Nach einer Kindheit im Baskenland schreibt sich Diane Ducret in die Hypokhâgne am Lycée Molière in Paris ein, bevor sie nach Rom geht, um zu studieren. Anschließend erwirbt sie einen Master in Geschichte der Philosophie an der Sorbonne Paris IV und verteidigt eine Dissertation über „Die ...

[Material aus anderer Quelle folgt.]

Lemma chord_filter_pitch_set_witness :
  reduced_stream_element (tonic_chord 0 1) /\
  is_harmonic_chord (tonic_chord 0 1) 3 = true /\
  reduced_stream_element (triad 0 1 ["C4"; "G4"]) /\
  is_harmonic_chord (triad 0 1 ["C4"; "G4"]) 3 <> true /\
  is_harmonic_chord (triad 0 1 ["C4"; "G4"]) 2 = true.
Proof.
  assert (H3 : reduced_stream_element (tonic_chord 0 1)).
  { simpl. repeat constructor; simpl; intuition discriminate. }
  assert (H2 : reduced_stream_element (triad 0 1 ["C4"; "G4"])).
  { simpl. repeat constructor; simpl; intuition discriminate. }
  split; [exact H3|]. split; [|split; [exact H2|split]].
  - apply (proj1 (chord_filter_pitch_set (tonic_chord 0 1) 3 H3)).
    eexists. split; [reflexivity|]. vm_compute. discriminate.
  - intros H.
    apply (proj1 (chord_filter_pitch_set (triad 0 1 ["C4"; "G4"]) 3 H2)) in H
      as (ch & Hch & Hle).
    injection Hch as <-. vm_compute in Hle. now apply Hle.
  - apply (proj1 (chord_filter_pitch_set (triad 0 1 ["C4"; "G4"]) 2 H2)).
    eexists. split; [reflexivity|]. vm_compute. discriminate.
Defined.

(** ** Export failures *)

Section ExportLoop.

Variable write_midi : list string -> Q -> Z -> string -> option string.
Variable path_join : string -> string -> string.
Variable export_dir : string.

Local Abbreviation export := (export_chord_midis write_midi path_join export_dir).
Local Abbreviation attempt := (write_entry write_midi path_join export_dir).
Local Abbreviation target := (snippet_path path_join export_dir).

(** The loop stops at the first entry whose write raises: the entries
    before it are written, the ones after it are not tried. *)
Lemma export_stops (pre post : list AnalyzedChord) (bad : AnalyzedChord)
    (exc : string) :
  (forall e, In e pre -> attempt e = None) ->
  attempt bad = Some exc ->
  export (pre ++ bad :: post)%list = (map target pre, Some exc).
Proof.
  intros Hpre Hbad. induction pre as [|e pre IH]; simpl.
  - unfold write_entry, snippet_path in Hbad. now rewrite Hbad.
  - assert (He : attempt e = None) by (apply Hpre; now left).
    unfold write_entry, snippet_path in He. rewrite He.
    rewrite IH; [reflexivity|]. intros e' He'. apply Hpre. now right.
Qed.

Lemma export_all (analyzed : list AnalyzedChord) :
  (forall e, In e analyzed -> attempt e = None) ->
  export analyzed = (map target analyzed, None).
Proof.
  intros Hok. induction analyzed as [|e rest IH]; simpl; [reflexivity|].
  assert (He : attempt e = None) by (apply Hok; now left).
  unfold write_entry, snippet_path in He. rewrite He.
  rewrite IH; [reflexivity|]. intros e' He'. apply Hok. now right.
Qed.

End ExportLoop.

Section Report.

Context {Key Score : Type}.
Variable env : Env Key Score.
Variable args : Args.

(** Without [--limit], one row is printed for each record. *)
Lemma print_rows_all (analyzed : list AnalyzedChord) (count : Z) :
  arg_limit args = None ->
  print_rows env args analyzed count =
  (map (fun entry => format_row env entry (arg_bpm args) (arg_show_notes args))
       analyzed,
   (count + Z.of_nat (List.length analyzed))%Z).
Proof.
  intros Hlim. revert count.
  induction analyzed as [|e rest IH]; intros count; simpl.
  - f_equal. lia.
  - rewrite Hlim, IH. f_equal. lia.
Qed.

(** C1, as the code has it: when the write of one record's snippet raises,
    the run goes on to exit code 0 with one warning on standard error; the
    snippets of the records before that one are written and those of the
    records after it are not; the table printed is the one of all the
    records, one row each when no limit is given. *)
Theorem export_failure_is_warning
    (key_override : option Key) (effective_key : Key)
    (pre post : list AnalyzedChord) (bad : AnalyzedChord) (exc : string) :
  let midi_path := resolved_midi_path env args in
  let export_dir := export_dir_of env midi_path in
  let analyzed := (pre ++ bad :: post)%list in
  let attempt := write_entry (env_write_midi env) (env_path_join env)
                             export_dir in
  env_path_exists env midi_path = true ->
  parsed_key env args = inr key_override ->
  analyze_chords Key Score (env_romanNumeralFromChord env)
    (env_converter_parse env) (env_analyze_key env) (env_C_major env)
    (env_chordify env) midi_path key_override
    (arg_grid args) (arg_dedupe args) (arg_min_notes args)
    = inr (effective_key, analyzed) ->
  env_mkdir env export_dir = None ->
  (forall e, In e pre -> attempt e = None) ->
  attempt bad = Some exc ->
  let run := main env args in
  exit_code run = 0%Z /\
  stderr run = ["Warning: failed exporting per-chord MIDIs: " ++ exc] /\
  written run = map (snippet_path (env_path_join env) export_dir) pre /\
  stdout run = print_table env args midi_path effective_key analyzed /\
  (arg_limit args = None ->
   exists h1 h2 h3,
     stdout run =
     ([h1; h2; h3] ++
      map (fun entry =>
             format_row env entry (arg_bpm args) (arg_show_notes args))
          analyzed)%list).
Proof.
  cbv zeta. intros Hex Hkey Han Hmk Hpre Hbad.
  assert (Hrun : main env args =
    mkRun 0
      (print_table env args (resolved_midi_path env args) effective_key
                   (pre ++ bad :: post)%list)
      ["Warning: failed exporting per-chord MIDIs: " ++ exc]
      (map (snippet_path (env_path_join env)
              (export_dir_of env (resolved_midi_path env args))) pre)).
  { unfold main. rewrite Hex, Hkey, Han. simpl.
    unfold export_block. rewrite Hmk.
    now rewrite (export_stops _ _ _ pre post bad exc Hpre Hbad). }
  rewrite Hrun. simpl.
  repeat split.
  intros Hlim. unfold print_table.
  rewrite (print_rows_all _ 0%Z Hlim).
  destruct (0 + Z.of_nat (List.length (pre ++ bad :: post)%list) =? 0)%Z eqn:E.
  - apply Z.eqb_eq in E. rewrite length_app in E. simpl in E. lia.
  - rewrite app_nil_r. now eexists _, _, _.
Qed.

End Report.

Lemma export_failure_is_warning_witness :
  let env := toy_env "/music/song_chords/002_V.mid" in
  let run := main env toy_args in
  exit_code run = 0%Z /\
  stderr run = ["Warning: failed exporting per-chord MIDIs: disk full"] /\
  written run = ["/music/song_chords/001_I.mid"].
Proof.
  cbv zeta.
  pose (env := toy_env "/music/song_chords/002_V.mid").
  pose (out := analyze_elements toy_roman tt (1 # 4) true 3 toy_stream).
  destruct (export_failure_is_warning env toy_args None tt
              [nth 0 out (mkAnalyzedChord 0 0 "" "" 0 [])]
              [nth 2 out (mkAnalyzedChord 0 0 "" "" 0 [])]
              (nth 1 out (mkAnalyzedChord 0 0 "" "" 0 []))
              "disk full")
    as (H1 & H2 & H3 & _).
  - reflexivity.
  - reflexivity.
  - reflexivity.
  - reflexivity.
  - intros e [<- | []]. reflexivity.
  - reflexivity.
  - split; [exact H1|]. split; [exact H2 | exact H3].
Defined.

(** C1, as stated, fails: it is not so that every record whose own write
    would succeed has its snippet written. *)
Lemma export_isolation_counterexample :
  ~ (forall (write_midi : list string -> Q -> Z -> string -> option string)
            (path_join : string -> string -> string) (export_dir : string)
            (analyzed : list AnalyzedChord) (entry : AnalyzedChord),
       In entry analyzed ->
       write_entry write_midi path_join export_dir entry = None ->
       In (snippet_path path_join export_dir entry)
          (fst (export_chord_midis write_midi path_join export_dir analyzed))).
Proof.
  intros H.
  pose (env := toy_env "/music/song_chords/001_I.mid").
  pose (out := analyze_elements toy_roman tt (1 # 4) true 3 toy_stream).
  specialize (H (env_write_midi env) (env_path_join env) "/music/song_chords"
                out (nth 1 out (mkAnalyzedChord 0 0 "" "" 0 []))).
  assert (Hin : In (nth 1 out (mkAnalyzedChord 0 0 "" "" 0 [])) out).
  { apply nth_In. vm_compute. lia. }
  specialize (H Hin eq_refl). vm_compute in H. exact H.
Qed.

(** ** analyze_chords as a whole *)

(** When [analyze_chords] returns, its records are those of the loop run
    over the chordified score, under the override or the detected key. *)
Lemma analyze_chords_elements {Key Score : Type}
    (rn : ChordData -> Key -> option string)
    (converter_parse : string -> string + Score)
    (analyze_key : Score -> option Key) (C_major : Key)
    (chordify : Score -> list Music21Object)
    (midi_path : string) (key_override : option Key)
    (grid : Q) (dedupe : bool) (min_notes : Z)
    (effective_key : Key) (analyzed : list AnalyzedChord) :
  analyze_chords Key Score rn converter_parse analyze_key C_major chordify
    midi_path key_override grid dedupe min_notes
    = inr (effective_key, analyzed) ->
  exists score,
    converter_parse midi_path = inr score /\
    effective_key =
      match key_override with
      | Some k => k
      | None => detect_key Key Score analyze_key C_major score
      end /\
    analyzed =
      analyze_elements rn effective_key grid dedupe min_notes (chordify score).
Proof.
  unfold analyze_chords, chordify_and_extract.
  destruct (converter_parse midi_path) as [exc|score]; [discriminate|].
  intros H. injection H as <- <-. now exists score.
Qed.

(** A stream with no qualifying group gives no record, and the run prints
    the "no chords" line and exits with code 0. *)
Example no_chords_found :
  analyze_elements toy_roman tt (1 # 4) false 3 [Rest; Note "C4"] = [] /\
  print_table (toy_env "") toy_args "/music/song.mid" tt [] =
    [ "File: song.mid" ++ PyStr.repeat_char " " 74 ++ "Key: C major";
      "Index  Offset(q)      Secs     Roman      Figure  Notes";
      PyStr.repeat_char "-" 100;
      "No chords found with the current settings." ].
Proof. split; reflexivity. Qed.

(** * Further properties *)

(** ** The outcome of a run *)

Section Run.

Local Open Scope list_scope.

Context {Key Score : Type}.
Variable env : Env Key Score.
Variable args : Args.

Local Abbreviation midi_path := (resolved_midi_path env args).
Local Abbreviation analysis key_override :=
  (analyze_chords Key Score (env_romanNumeralFromChord env)
     (env_converter_parse env) (env_analyze_key env) (env_C_major env)
     (env_chordify env) midi_path key_override
     (arg_grid args) (arg_dedupe args) (arg_min_notes args)).
Local Abbreviation row entry :=
  (format_row env entry (arg_bpm args) (arg_show_notes args)).



(** When every write succeeds the run writes one snippet per record, in
    the order of the records, and prints no warning. *)
Theorem export_success
    (key_override : option Key) (effective_key : Key)
    (analyzed : list AnalyzedChord) :
  let export_dir := export_dir_of env midi_path in
  env_path_exists env midi_path = true ->
  parsed_key env args = inr key_override ->
  analysis key_override = inr (effective_key, analyzed) ->
  env_mkdir env export_dir = None ->
  (forall e, In e analyzed ->
     write_entry (env_write_midi env) (env_path_join env) export_dir e
       = None) ->
  let run := main env args in
  exit_code run = 0%Z /\
  stderr run = [] /\
  written run = map (snippet_path (env_path_join env) export_dir) analyzed /\
  List.length (written run) = List.length analyzed.
Proof.
  cbv zeta. intros Hex Hkey Han Hmk Hok.
  unfold main. rewrite Hex, Hkey, Han. simpl.
  unfold export_block. rewrite Hmk.
  rewrite (export_all _ _ _ analyzed Hok). simpl.
  repeat split. apply length_map.
Qed.

(** When the export directory cannot be made, no snippet is written; the
    run still prints the table and one warning and exits with code 0. *)
Theorem mkdir_failure_is_warning
    (key_override : option Key) (effective_key : Key)
    (analyzed : list AnalyzedChord) (exc : string) :
  env_path_exists env midi_path = true ->
  parsed_key env args = inr key_override ->
  analysis key_override = inr (effective_key, analyzed) ->
  env_mkdir env (export_dir_of env midi_path) = Some exc ->
  let run := main env args in
  exit_code run = 0%Z /\
  written run = [] /\
  stderr run = ["Warning: failed exporting per-chord MIDIs: " ++ exc]%string /\
  stdout run = print_table env args midi_path effective_key analyzed.
Proof.
  cbv zeta. intros Hex Hkey Han Hmk.
  unfold main. rewrite Hex, Hkey, Han. simpl.
  unfold export_block. rewrite Hmk. simpl. repeat split.
Qed.

(** The printing loop from a given count: with a limit it stops after the
    row that brings the count to the limit, and never before one row. *)
Lemma print_rows_from (l : Z) (analyzed : list AnalyzedChord) :
  arg_limit args = Some l ->
  forall count,
    print_rows env args analyzed count =
    (map (fun entry => row entry)
         (firstn (Z.to_nat (Z.max 1 (l - count))) analyzed),
     (count + Z.of_nat (List.length
                (firstn (Z.to_nat (Z.max 1 (l - count))) analyzed)))%Z).
Proof.
  intros Hlim. induction analyzed as [|e rest IH]; intros count.
  - simpl. rewrite firstn_nil. simpl. f_equal. lia.
  - simpl. rewrite Hlim.
    destruct (Z.to_nat (Z.max 1 (l - count))) as [|n] eqn:En; [lia|].
    destruct (count + 1 >=? l)%Z eqn:E.
    + apply Z.geb_le in E.
      assert (n = 0%nat) by lia. subst n. simpl. f_equal; lia.
    + assert (Hlt : (count + 1 < l)%Z).
      { destruct (Z.ltb_spec (count + 1) l) as [H|H]; [exact H|].
        apply Z.geb_le in H. congruence. }
      rewrite IH.
      replace (Z.to_nat (Z.max 1 (l - (count + 1)))) with n by lia.
      simpl. f_equal; lia.
Qed.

Nach einer Kindheit im Baskenland schreibt sich Diane Ducret in die Hypokhâgne am Lycée Molière in Paris ein, bevor sie nach Rom geht, um zu studieren. Anschließend erwirbt sie einen Master in Geschichte der Philosophie an der Sorbonne Paris IV und verteidigt eine Dissertation über „Die wissenschaftliche Modernität und das transzendentalen Denken bei Husserl“, gefolgt von einem DEA im selben Fach, das sich mit „Der Tod als Kritik der Totalität: eine Lesung von L’Étoile de la Rédemption von Franz Rosenzweig“ beschäftigt. Danach wird sie ein Magisterium in zeitgenössischer Philosophie an der École normale supérieure beginnen.
Diane Ducret, eine Polyglotte, arbeitet anschließend an der Redaktion historischer Dokumentationen für France 3 für die Sendung Des racines et des ailes und moderierte 2009 das Forum der Geschichte auf dem Sender Histoire.
Im Januar 2011 veröffentlicht sie ihr erstes Buch, Frauen von Diktatoren, im Verlag Perrin, ein Bestseller in Frankreich, der in achtzehn Sprachen übersetzt wurde. Sie thematisiert die Geschichte der Ehefrauen und Geliebten von Benito Mussolini, Lenin, Stalin, Antonio Salazar, Bokassa, Mao Zedong, Nicolae Ceau?escu und Adolf Hitler. 2012 veröffentlicht sie einen zweiten Band des Werkes, in dem sie sich mit dem Schicksal der Partnerinnen von Fidel Castro, Saddam Hussein, Khomeiny, Slobodan Miloševi?, Kim Jong-Il und Osama bin Laden beschäftigt.
Diane Ducret ist auch auf Europe 1 präsent, als gelegentliche Kommentatorin der Sendung von Laurent Ruquier „On va s’gêner“.